ENTRIES PROVIDED:

(** * image_reducer.py: a shallow embedding and its properties

    The program under study is a single Python script, [image_reducer.py],
    which compresses every picture of a folder: it backs each picture up,
    shrinks it when it is larger than a bounding box, and re-encodes it as
    JPEG.

    The script is glue around three libraries: Pillow ([Image],
    [ImageOps]), [os]/[os.path] and [shutil].  The functions of the script
    itself ([reduce_image_size], [get_image_files], [create_folders],
    [main]) are transcribed statement by statement.  The library calls they
    make are given small executable models, each documented where it is
    defined; the models keep the behaviour the script can observe (modes,
    sizes, which exception is raised and when) and leave out pixels,
    permissions, symbolic links and timestamps.  Python's floats are
    rationals rounded to the nearest double after each operation. *)

From Stdlib Require Import ZArith QArith Qround Qabs Qpower Lqa Ascii String.
From stdpp Require Import gmap strings list sorting.

Local Open Scope Z_scope.

(** ** Python exceptions *)

(** The exceptions the modelled calls raise.  All of them derive from
    [Exception] in Python, except [KeyboardInterrupt], which derives from
    [BaseException] only and is therefore not caught by [except Exception]. *)
Inductive exn : Type :=
  | FileNotFoundError
  | IsADirectoryError
  | NotADirectoryError
  | FileExistsError
  | SameFileError
  | UnidentifiedImageError
  | CannotWriteMode
  | EncoderError
  | ZeroDivisionError
  | OverflowError
  | ValueError
  | DecompressionBombError
  | KeyboardInterrupt.

Definition is_Exception (e : exn) : bool :=
  match e with
  | KeyboardInterrupt => false
  | _ => true
  end.

#[global] Instance exn_eq_dec : EqDecision exn.
Proof. solve_decision. Defined.

(** The result of running a Python expression: a value or a raised
    exception. *)
Inductive outcome (A : Type) : Type :=
  | Ok (a : A)
  | Raise (e : exn).
Arguments Ok {A} a.
Arguments Raise {A} e.

(** [o] followed by [k] when [o] is a value; the exception of [o]
    otherwise. *)
Definition and_then {A B : Type} (o : outcome A) (k : A -> outcome B)
  : outcome B :=
  match o with
  | Ok a => k a
  | Raise e => Raise e
  end.

(** ** Python floats

    A Python [float] is an IEEE 754 binary64 number.  Every finite double
    is a rational number, and an arithmetic operation returns the exact
    result rounded to the nearest double, a tie going to the double with
    the even significand.  The model keeps the value of a float as a
    rational and applies [round_double] after each operation.

    The exponent of a double is bounded.  A result of magnitude [2^1024]
    or more does not fit: Python raises [OverflowError] when an [int] is
    converted or two [int]s are divided, and [math.floor] and [math.ceil]
    raise it on the infinity a float operation returns; [finite] makes
    the test.  Below [2^-1022] binary64 rounds more coarsely than
    [round_double]; the only such values in the computations modelled
    here are quotients of the two bounds, which are compared with an
    aspect ratio far above them and serve no other purpose. *)

Local Open Scope Q_scope.

(** The integer nearest to [s], a tie going to the even one. *)
Definition round_half_even (s : Q) : Z :=
  let f := Qfloor s in
  match Qcompare (s - inject_Z f) (1 # 2) with
  | Lt => f
  | Gt => (f + 1)%Z
  | Eq => if Z.even f then f else (f + 1)%Z
  end.

(** For [q > 0], the integer [e] with [2^e <= q < 2^(e+1)]. *)
Definition exponent (q : Q) : Z :=
  let l := (Z.log2 (Qnum q) - Z.log2 (Zpos (Qden q)))%Z in
  if Qle_bool (2 ^ l) q then l else (l - 1)%Z.

(** For [q > 0], the nearest number with a significand of 53 bits. *)
Definition round_double_pos (q : Q) : Q :=
  let e := (exponent q - 52)%Z in
  inject_Z (round_half_even (q / 2 ^ e)) * 2 ^ e.

Definition round_double (q : Q) : Q :=
  match Qcompare q 0 with
  | Eq => 0
  | Gt => Qred (round_double_pos q)
  | Lt => Qred (- round_double_pos (- q))
  end.

(** The least magnitude that is too large for a double. *)
Definition float_overflow : Q := inject_Z (2 ^ 1024).

Definition finite (q : Q) : outcome Q :=
  if Qle_bool float_overflow (Qabs q) then Raise OverflowError else Ok q.

(** What the proofs use of a rounding function [fl]: it is monotone, it
    keeps the integers up to [2^53] and its own results, it commutes with
    the sign, and between [2^-80] and [2^80] its relative error is at
    most [2^-53]. *)
Definition unit_roundoff : Q := 1 # 9007199254740992.
Definition float_lo : Q := 1 # 1208925819614629174706176.
Definition float_hi : Q := 1208925819614629174706176 # 1.

Class FloatRounding (fl : Q -> Q) : Prop := {
  fl_mono : forall p q, p <= q -> fl p <= fl q;
  fl_int : forall z,
    (Z.abs z <= 9007199254740992)%Z -> fl (inject_Z z) == inject_Z z;
  fl_idem : forall q, fl (fl q) == fl q;
  fl_opp : forall q, fl (- q) == - fl q;
  fl_acc : forall q,
    float_lo <= q <= float_hi ->
    (1 - unit_roundoff) * q <= fl q <= (1 + unit_roundoff) * q
}.

Local Close Scope Q_scope.

Module Pillow.

(** ** Pillow images *)

(** Pillow's image modes ([Image.mode]).  The string each one stands for
    is given by [mode_name]. *)
Inductive mode : Type :=
  | M1 | L | P | RGB | RGBA | CMYK | YCbCr | LAB | HSV | I | F
  | LA | PA | RGBX | RGBa | La | I16.

Definition mode_name (m : mode) : string :=
  match m with
  | M1 => "1" | L => "L" | P => "P" | RGB => "RGB" | RGBA => "RGBA"
  | CMYK => "CMYK" | YCbCr => "YCbCr" | LAB => "LAB" | HSV => "HSV"
  | I => "I" | F => "F" | LA => "LA" | PA => "PA" | RGBX => "RGBX"
  | RGBa => "RGBa" | La => "La" | I16 => "I;16"
  end.

#[global] Instance mode_eq_dec : EqDecision mode.
Proof. solve_decision. Defined.

(** A mode carries an alpha channel when it stores transparency next to
    the colour: straight alpha ([LA], [PA], [RGBA]) or premultiplied alpha
    ([La], [RGBa]).  ([LAB]'s second band is the colour axis a*, not
    alpha.) *)
Definition has_alpha (m : mode) : bool :=
  match m with
  | LA | PA | RGBA | RGBa | La => true
  | _ => false
  end.

(** A mode is palette based when its pixels index a colour table. *)
Definition is_palette (m : mode) : bool :=
  match m with
  | P | PA => true
  | _ => false
  end.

TASK ITEM: Working from the data above, extract solely the lines from the one containing "which compresses every" through the one containing "permissions, symbolic links", exactly as they appear, both included.

TASK SOLUTION:
    which compresses every picture of a folder: it backs each picture up,
    shrinks it when it is larger than a bounding box, and re-encodes it as
    JPEG.

    The script is glue around three libraries: Pillow ([Image],
    [ImageOps]), [os]/[os.path] and [shutil].  The functions of the script
    itself ([reduce_image_size], [get_image_files], [create_folders],
    [main]) are transcribed statement by statement.  The library calls they
    make are given small executable models, each documented where it is
    defined; the models keep the behaviour the script can observe (modes,
    sizes, which exception is raised and when) and leave out pixels,
    permissions, symbolic links and timestamps.  Python's floats are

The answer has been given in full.